- [LISTED ENTRIES]:
▶
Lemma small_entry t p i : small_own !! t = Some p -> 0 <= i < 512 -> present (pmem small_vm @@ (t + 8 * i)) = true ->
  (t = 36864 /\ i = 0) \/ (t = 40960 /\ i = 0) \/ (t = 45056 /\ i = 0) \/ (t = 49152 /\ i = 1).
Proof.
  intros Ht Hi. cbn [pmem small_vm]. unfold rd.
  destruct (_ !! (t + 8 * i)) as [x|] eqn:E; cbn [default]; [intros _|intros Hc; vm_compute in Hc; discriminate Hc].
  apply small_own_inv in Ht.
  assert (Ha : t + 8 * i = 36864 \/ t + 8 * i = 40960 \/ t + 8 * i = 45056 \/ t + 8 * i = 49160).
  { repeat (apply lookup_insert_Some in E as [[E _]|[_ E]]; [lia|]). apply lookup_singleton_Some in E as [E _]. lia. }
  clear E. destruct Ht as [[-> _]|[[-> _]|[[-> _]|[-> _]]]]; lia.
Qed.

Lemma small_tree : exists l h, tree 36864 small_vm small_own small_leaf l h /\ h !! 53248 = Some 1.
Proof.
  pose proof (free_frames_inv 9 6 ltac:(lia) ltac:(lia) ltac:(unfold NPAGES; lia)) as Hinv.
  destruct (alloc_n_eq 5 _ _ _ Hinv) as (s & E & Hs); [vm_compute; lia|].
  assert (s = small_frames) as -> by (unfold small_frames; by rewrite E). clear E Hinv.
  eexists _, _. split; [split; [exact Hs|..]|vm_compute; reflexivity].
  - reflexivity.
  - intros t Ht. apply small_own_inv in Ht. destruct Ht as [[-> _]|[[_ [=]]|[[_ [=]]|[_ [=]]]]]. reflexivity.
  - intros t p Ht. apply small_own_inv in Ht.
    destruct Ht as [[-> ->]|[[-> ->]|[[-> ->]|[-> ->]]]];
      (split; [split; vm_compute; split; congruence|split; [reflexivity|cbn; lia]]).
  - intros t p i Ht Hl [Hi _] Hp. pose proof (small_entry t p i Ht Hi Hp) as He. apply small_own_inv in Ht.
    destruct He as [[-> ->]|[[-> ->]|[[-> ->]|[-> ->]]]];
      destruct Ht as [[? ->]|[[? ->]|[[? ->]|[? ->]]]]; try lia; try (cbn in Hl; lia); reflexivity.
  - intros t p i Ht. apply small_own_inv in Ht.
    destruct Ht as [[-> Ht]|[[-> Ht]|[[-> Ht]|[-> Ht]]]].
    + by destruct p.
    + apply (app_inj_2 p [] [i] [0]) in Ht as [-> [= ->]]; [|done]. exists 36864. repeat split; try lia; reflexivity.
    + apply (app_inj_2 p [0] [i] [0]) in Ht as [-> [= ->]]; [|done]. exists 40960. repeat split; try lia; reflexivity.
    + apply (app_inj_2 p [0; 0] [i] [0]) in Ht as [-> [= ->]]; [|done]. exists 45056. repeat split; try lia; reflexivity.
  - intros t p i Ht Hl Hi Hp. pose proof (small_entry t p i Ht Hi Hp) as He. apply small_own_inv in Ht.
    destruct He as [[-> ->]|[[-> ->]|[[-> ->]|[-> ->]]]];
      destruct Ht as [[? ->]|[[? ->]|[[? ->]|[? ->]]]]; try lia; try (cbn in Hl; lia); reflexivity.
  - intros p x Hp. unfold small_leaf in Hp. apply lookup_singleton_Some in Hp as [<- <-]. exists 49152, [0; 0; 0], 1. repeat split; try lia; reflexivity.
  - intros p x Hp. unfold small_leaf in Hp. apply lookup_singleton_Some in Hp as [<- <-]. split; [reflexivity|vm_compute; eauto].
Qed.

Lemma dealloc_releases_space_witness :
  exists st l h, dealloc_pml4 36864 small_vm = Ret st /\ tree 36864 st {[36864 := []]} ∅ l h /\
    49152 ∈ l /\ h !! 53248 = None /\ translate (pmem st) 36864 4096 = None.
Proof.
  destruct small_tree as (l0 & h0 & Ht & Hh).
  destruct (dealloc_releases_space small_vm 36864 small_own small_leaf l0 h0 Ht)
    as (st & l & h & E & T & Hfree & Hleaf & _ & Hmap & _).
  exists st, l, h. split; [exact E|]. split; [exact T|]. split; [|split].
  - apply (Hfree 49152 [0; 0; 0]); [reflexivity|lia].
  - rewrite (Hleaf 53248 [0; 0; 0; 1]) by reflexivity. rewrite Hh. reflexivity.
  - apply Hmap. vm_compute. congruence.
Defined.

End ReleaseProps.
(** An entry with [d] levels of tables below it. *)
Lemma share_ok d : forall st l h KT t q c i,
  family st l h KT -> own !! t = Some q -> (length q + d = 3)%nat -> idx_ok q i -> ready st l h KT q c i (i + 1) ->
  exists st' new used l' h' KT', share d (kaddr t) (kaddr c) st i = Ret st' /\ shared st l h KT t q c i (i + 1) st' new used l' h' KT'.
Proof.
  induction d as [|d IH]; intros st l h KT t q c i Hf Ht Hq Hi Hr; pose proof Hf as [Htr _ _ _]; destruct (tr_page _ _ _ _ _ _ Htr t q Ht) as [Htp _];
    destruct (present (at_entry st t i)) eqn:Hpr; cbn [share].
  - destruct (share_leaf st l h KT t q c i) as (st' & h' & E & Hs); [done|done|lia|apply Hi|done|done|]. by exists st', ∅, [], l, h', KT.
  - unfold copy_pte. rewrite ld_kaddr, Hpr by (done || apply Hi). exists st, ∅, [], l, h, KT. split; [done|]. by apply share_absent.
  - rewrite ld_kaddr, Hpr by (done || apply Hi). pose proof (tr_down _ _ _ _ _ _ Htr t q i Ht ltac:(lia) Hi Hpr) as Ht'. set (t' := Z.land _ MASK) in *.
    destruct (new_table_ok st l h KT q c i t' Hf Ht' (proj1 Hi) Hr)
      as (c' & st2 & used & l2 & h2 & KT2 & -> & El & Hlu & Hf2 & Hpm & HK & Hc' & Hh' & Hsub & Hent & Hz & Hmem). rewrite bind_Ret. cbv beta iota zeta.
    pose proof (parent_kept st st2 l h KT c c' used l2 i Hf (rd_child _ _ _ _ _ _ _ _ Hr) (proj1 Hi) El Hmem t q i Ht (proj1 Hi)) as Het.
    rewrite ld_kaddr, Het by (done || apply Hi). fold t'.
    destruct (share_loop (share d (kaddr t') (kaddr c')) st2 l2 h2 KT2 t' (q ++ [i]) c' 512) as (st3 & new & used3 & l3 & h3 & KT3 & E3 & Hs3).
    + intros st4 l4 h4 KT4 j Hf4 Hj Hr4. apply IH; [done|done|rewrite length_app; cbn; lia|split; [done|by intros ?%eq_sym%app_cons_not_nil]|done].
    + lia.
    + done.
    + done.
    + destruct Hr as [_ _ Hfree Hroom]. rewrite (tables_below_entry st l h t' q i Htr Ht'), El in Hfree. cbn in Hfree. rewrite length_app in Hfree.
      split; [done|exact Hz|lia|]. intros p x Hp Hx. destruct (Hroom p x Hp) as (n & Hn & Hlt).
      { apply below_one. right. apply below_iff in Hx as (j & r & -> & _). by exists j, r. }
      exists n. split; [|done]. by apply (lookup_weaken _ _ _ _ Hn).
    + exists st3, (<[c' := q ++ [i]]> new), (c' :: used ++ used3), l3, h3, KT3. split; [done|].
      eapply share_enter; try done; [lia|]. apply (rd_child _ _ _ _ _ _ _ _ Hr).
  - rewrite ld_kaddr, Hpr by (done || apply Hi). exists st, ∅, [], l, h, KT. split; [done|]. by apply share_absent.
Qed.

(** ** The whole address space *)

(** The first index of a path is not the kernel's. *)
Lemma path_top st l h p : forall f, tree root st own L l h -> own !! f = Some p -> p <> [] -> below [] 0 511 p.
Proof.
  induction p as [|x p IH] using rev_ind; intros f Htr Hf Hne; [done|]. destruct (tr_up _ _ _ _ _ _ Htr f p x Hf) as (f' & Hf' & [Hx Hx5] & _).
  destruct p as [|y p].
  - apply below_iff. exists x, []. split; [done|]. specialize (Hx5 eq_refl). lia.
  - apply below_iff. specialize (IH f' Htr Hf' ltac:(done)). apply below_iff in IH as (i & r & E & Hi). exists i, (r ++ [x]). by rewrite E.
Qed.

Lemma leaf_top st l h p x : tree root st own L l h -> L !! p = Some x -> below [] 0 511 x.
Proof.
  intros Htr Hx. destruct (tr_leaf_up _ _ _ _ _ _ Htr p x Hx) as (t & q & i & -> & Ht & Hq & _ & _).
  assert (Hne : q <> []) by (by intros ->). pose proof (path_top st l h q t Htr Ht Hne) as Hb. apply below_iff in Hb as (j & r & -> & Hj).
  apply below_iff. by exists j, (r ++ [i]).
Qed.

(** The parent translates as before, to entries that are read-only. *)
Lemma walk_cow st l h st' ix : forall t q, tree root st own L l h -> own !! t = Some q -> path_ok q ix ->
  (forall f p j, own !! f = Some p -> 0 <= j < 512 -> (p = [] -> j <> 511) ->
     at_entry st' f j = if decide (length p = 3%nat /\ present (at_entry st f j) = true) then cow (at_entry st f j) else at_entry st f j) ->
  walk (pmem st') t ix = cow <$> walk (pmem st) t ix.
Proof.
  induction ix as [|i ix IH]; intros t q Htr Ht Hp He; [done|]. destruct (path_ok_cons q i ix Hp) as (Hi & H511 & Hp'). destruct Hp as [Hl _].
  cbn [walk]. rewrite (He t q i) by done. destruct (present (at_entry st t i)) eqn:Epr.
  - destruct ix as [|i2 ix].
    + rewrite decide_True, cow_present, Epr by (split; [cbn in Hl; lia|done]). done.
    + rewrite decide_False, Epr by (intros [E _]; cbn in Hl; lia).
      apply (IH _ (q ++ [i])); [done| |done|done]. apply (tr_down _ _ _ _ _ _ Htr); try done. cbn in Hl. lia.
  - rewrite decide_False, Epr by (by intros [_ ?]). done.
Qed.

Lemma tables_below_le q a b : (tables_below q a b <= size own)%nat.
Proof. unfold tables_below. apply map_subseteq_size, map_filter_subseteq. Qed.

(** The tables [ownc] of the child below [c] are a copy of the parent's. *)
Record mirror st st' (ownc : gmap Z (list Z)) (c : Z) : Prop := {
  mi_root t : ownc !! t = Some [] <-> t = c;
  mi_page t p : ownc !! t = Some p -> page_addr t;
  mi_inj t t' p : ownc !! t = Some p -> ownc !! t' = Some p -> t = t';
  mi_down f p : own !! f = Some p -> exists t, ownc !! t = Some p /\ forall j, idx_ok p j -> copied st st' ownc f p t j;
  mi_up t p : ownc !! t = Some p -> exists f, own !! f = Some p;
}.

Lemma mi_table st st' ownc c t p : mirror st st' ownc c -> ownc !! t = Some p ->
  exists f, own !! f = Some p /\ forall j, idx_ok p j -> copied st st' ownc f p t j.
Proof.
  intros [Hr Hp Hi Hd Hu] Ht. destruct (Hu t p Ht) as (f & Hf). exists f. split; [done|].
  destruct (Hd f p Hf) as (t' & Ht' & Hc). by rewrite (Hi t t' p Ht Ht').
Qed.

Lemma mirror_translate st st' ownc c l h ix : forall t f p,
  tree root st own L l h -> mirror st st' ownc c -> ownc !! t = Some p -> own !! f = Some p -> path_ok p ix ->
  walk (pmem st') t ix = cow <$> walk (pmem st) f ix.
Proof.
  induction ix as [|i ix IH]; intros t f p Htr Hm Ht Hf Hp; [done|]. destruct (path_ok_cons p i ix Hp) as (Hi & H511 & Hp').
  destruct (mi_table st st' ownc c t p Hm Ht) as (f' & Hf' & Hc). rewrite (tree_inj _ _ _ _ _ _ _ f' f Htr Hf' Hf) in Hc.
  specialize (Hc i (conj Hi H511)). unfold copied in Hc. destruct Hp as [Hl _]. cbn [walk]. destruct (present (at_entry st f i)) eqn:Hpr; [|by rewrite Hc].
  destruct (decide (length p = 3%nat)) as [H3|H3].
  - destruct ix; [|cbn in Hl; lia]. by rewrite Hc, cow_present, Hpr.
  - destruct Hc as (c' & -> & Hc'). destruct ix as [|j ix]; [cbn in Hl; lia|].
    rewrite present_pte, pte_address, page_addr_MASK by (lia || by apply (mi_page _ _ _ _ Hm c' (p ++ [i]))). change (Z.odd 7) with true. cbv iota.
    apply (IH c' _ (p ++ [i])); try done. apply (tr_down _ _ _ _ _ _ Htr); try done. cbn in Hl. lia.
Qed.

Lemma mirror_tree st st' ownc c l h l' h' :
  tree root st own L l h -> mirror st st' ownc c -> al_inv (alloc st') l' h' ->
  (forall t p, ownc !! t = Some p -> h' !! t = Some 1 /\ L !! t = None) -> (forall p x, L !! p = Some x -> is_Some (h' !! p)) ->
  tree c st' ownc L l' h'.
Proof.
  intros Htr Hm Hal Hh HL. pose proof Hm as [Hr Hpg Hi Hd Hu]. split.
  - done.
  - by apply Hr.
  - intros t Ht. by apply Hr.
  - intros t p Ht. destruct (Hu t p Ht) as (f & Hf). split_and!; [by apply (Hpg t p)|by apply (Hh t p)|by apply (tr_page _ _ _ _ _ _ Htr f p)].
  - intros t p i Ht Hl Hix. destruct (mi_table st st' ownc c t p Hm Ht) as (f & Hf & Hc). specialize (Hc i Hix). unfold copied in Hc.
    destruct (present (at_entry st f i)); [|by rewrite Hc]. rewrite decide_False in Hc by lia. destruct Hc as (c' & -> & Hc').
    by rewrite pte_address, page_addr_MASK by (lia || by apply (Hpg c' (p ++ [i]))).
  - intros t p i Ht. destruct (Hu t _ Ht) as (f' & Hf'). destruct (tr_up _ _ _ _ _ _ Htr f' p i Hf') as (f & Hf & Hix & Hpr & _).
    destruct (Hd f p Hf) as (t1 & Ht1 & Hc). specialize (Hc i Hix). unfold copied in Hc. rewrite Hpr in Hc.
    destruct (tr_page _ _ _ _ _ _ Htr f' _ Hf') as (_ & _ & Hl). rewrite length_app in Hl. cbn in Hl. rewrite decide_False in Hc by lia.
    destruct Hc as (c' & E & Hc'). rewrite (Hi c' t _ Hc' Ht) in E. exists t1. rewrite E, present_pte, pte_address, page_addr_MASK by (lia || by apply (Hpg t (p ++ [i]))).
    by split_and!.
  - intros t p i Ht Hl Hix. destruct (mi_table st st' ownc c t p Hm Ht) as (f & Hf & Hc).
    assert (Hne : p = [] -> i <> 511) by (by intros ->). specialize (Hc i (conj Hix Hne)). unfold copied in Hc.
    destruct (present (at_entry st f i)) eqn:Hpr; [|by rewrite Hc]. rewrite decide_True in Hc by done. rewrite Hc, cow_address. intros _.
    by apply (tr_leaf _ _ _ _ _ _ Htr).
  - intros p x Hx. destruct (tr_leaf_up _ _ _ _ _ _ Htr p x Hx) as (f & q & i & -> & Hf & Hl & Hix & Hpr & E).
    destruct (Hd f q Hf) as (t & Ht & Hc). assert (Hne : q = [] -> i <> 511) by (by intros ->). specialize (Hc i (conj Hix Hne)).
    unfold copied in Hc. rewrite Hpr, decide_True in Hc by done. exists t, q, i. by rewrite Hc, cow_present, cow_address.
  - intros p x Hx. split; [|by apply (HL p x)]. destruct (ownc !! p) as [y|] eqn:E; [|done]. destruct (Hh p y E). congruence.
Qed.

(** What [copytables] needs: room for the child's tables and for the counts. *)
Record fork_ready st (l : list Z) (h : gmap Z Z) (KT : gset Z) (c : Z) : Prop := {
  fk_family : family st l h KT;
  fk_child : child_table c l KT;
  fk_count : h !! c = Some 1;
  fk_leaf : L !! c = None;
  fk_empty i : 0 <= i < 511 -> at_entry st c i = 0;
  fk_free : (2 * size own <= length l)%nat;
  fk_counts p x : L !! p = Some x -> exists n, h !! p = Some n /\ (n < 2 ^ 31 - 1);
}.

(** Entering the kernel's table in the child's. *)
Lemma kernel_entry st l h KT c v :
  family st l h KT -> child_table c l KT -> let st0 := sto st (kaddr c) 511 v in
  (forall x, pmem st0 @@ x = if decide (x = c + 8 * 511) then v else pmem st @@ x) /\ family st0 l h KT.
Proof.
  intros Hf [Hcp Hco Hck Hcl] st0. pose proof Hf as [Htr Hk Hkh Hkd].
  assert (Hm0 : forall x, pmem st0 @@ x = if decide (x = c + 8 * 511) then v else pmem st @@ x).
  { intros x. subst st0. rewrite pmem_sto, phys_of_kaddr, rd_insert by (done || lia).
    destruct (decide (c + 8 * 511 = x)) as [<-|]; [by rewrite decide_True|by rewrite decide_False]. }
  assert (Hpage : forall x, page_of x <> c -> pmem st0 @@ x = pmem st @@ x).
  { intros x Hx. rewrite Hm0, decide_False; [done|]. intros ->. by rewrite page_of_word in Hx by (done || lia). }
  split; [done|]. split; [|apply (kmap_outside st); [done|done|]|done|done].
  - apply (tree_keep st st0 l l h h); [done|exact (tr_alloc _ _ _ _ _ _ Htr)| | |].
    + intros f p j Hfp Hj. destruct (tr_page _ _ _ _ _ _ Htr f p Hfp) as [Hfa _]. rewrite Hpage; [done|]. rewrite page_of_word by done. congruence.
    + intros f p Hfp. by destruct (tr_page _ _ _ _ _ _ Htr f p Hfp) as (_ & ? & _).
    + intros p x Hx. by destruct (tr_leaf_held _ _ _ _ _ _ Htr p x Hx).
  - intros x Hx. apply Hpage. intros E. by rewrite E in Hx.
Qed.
◀
- [ACTION ITEM]:
When a line above contains the string "Record", copy that line.

- [RESPONSE BELOW]:
Record mirror st st' (ownc : gmap Z (list Z)) (c : Z) : Prop := {
Record fork_ready st (l : list Z) (h : gmap Z Z) (KT : gset Z) (c : Z) : Prop := {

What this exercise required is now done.